Friday, 14 November 2014

On time and Tavernier - A Sunday in the Country (1984)

One of the things I like best about A Sunday in the Country (Un Dimance à la campagne, Bertrand Tavernier 1984) is the way it deals with time. It is the kind of film where the past and the present seems to exist almost simultaneously, and occasionally even the future appears, as if it was now. Time here is not just relative but transcendent, and the past might be as real and materialised as the present.

The film is set in 1910 and focused on an old man, a painter who lives with a housekeeper in a big house outside Paris. His wife is dead and he feels lonely, but on the Sunday the film is set he is visited by his son (with family) and his daughter. They play, eat and quarrel, and go for a ride in the daughter's fancy car. But every now and then there will be a scene that is set in the past, when the wife was alive, or when the children were small; sometimes past and present are combined in the same shot. In addition to this the old man's son has premonitions of his father's death and the dialogue too moves effortlessly between past, present and future.

This is close to my own perception of time, with the past a constant presence in the present and things that has happened before, earlier, are not old or passé or even forgotten, it all exists and is the material of which the present is built, of which it/we exist. We are the sum of our memories and our genetic inheritance; the past flows in our veins. (This is similar to how I think about films. Not as new or old but just films, seen or not-yet-seen, each film building on those that came before it.)

Father and daughter

Bertrand Tavernier, who wrote and directed A Sunday in the Country, has made several films about time and memory, and how the past lives on, and this might be the one film of his I like best. It is as close to perfection as any film has come. The cinematography is sumptuous and fluent, Tavernier and the cinematographer Bruno de Keyzer use their colours to evoke the style in which the old painter might have painted, whilst keeping the camera moving and agile. The film is not trying to tell a story but to capture some truths about these people; their fears, grievances and joys. It is in turns funny and painful, and flawlessly acted by the cast, old, middle-aged and young, even the dog is perfect. The film is sensitive to everybody's needs and regrets, and Tavernier uses the very French type of voice-over, more of a literary device used frequently by Truffaut, of an unknown yet all-knowing voice occasionally explaining the characters' feelings. The son is hurt because his sister was always their father's favourite. The father is disappointed by how seldom his daughter comes to see him. But all of them have things hidden from the others, and they do their best to get along. It is a film of great beauty.

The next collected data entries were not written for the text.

(** Loading into a value that is not empty: the in-memory cache assigns, the Redis cache
    decodes over what is there and leaves the fields that the text leaves out. *)
Example load_merges :
  let v := ("a", EmptyString) in
  LoadInto 1 "k" ("old", "stale") (fst (memStore 0 "k" v 0 (Cache.NewCache 0 ∅))) = (v, None)
  /\ redisLoad demoUnmarshal 1 "k" ("old", "stale") (fst (redisStore demoMarshal 0 "k" v 0 emptyRedis)) = (("a", "stale"), None).
Proof. by vm_compute. Qed.

(** The prefix of a cache: the application's name before the prefix of the options. *)
Example prefixes :
  fst (NewCache (S := Store) []) = "cache:"
  /\ fst (NewCache (S := Store) [WithPrefix "p:"; WithContext (Some "shop")]) = "shop:p:"
  /\ buildKey emptyRedis "user" = "shop:cache:user".
Proof. by vm_compute. Qed.
(** The pointers that are not met yet. *)
Definition unseen (s : St) : nat := length (List.filter (fun l => if seen s !! l then false else true) (seq 0 n0)).

Lemma filter_le {A : Type} (f g : A -> bool) (l : list A) :
  (forall a, f a = true -> g a = true) -> length (List.filter f l) <= length (List.filter g l).
Proof.
  intros Hfg. induction l as [|a l IH]; [done|]. cbn. destruct (f a) eqn:Ef; [rewrite (Hfg a Ef); cbn; lia|].
  destruct (g a); cbn; lia.
Qed.

Lemma filter_lt {A : Type} (f g : A -> bool) (l : list A) (x : A) :
  (forall a, f a = true -> g a = true) -> In x l -> f x = false -> g x = true -> length (List.filter f l) < length (List.filter g l).
Proof.
  intros Hfg. induction l as [|a l IH]; [done|]. intros [->|Hin] Hf Hg; cbn.
  - rewrite Hf, Hg. cbn. pose proof (filter_le f g l Hfg). lia.
  - specialize (IH Hin Hf Hg). destruct (f a) eqn:Ef; [rewrite (Hfg a Ef); cbn; lia|]. destruct (g a); cbn; lia.
Qed.

Lemma unseen_grows (s s' : St) : grows s s' -> unseen s' <= unseen s.
Proof.
  intros Hg. apply filter_le. intros l Hl. destruct (seen s !! l) as [p|] eqn:E; [|done]. by rewrite (g_seen s s' Hg l p E) in Hl.
Qed.

Lemma unseen_mark (l p : nat) (s : St) : l < n0 -> seen s !! l = None -> unseen (mark l p s) < unseen s.
Proof.
  intros Hl E. apply filter_lt with l; cbn [mark seen].
  - intros a Ha. destruct (decide (l = a)) as [->|]; [by rewrite E|]. by rewrite lookup_insert_ne in Ha.
  - apply in_seq. lia.
  - by rewrite lookup_insert_eq.
  - by rewrite E.
Qed.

Some 15 - 20 years ago, Tavernier was one of my favourite filmmakers and I tried to watch everything he made. Then I lost track of him and I have seen very little of his work after the magnificent It All Starts Today (Ça commence aujourd'hui, 1999). But revisiting A Sunday in the Country made me remember all the films by him I have seen, not least the exceptional The Clockmaker (L'Horloger de Saint-Paul 1974) and  Daddy Nostalgie (1990), with Jane Birkin and Dirk Bogarde, and eager to explore the later ones.

Other films in which the structure of time becomes a quality in itself are Two For the Road (Stanley Donen 1966), the films of Hong Sang-soo, Alain Resnais, Wong Kar-Wai and often Theo Angelopoulos. Joseph L. Mankiewicz is another time artist.